Top of Data supplied
(* ===== verification/SemaState.v ===== *)
(** * The state of the semantic analysis ([src/compile_unit/sema.rs])

    [Sema] turns the untyped instructions of a body into typed ones.  Here are
    its state (with the part of the [CompilationUnit] it works on), the monad its
    functions run in, and the functions that all of them use: emitting an
    instruction, the stack of blocks, errors, and what an operand is.

    A function [fn f(&mut self) -> T] is an [M T]; one that returns
    [Result<T, AnalyzeError>] an [M (Result T)], whose [?] is the notation
    [x ←? m; k].  A bump-allocated slice is a list.  The state shared with other
    threads through the compilation unit (values, declarations, namespaces,
    errors, jobs) is part of the state; what other workers do to it while this one
    waits is the class [Workers] of [SemaAccess].  The
    hash maps whose iteration order shows ([linear_slots]) are finite maps, in
    their order. *)

From S2P Require Import Prelude Words Bytes Span Token Diagnostic Ast HashIndex ShardedMap.
From S2P Require Import Anyint Value ValueStore ValueLayout Vuir Vtir.
From stdpp Require Import gmap pretty.

#[local] Open Scope Z_scope.

Declare Scope sema_scope.
Delimit Scope sema_scope with sema.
Bottom of Data supplied
Task instructions: Nothing but the lines above from the one containing "shared with other" through the one containing "their order. *)" should appear in the answer, each repeated exactly.

Response to this task:
    [x ←? m; k].  A bump-allocated slice is a list.  The state shared with other
    threads through the compilation unit (values, declarations, namespaces,
    errors, jobs) is part of the state; what other workers do to it while this one
    waits is the class [Workers] of [SemaAccess].  The
    hash maps whose iteration order shows ([linear_slots]) are finite maps, in
    their order. *)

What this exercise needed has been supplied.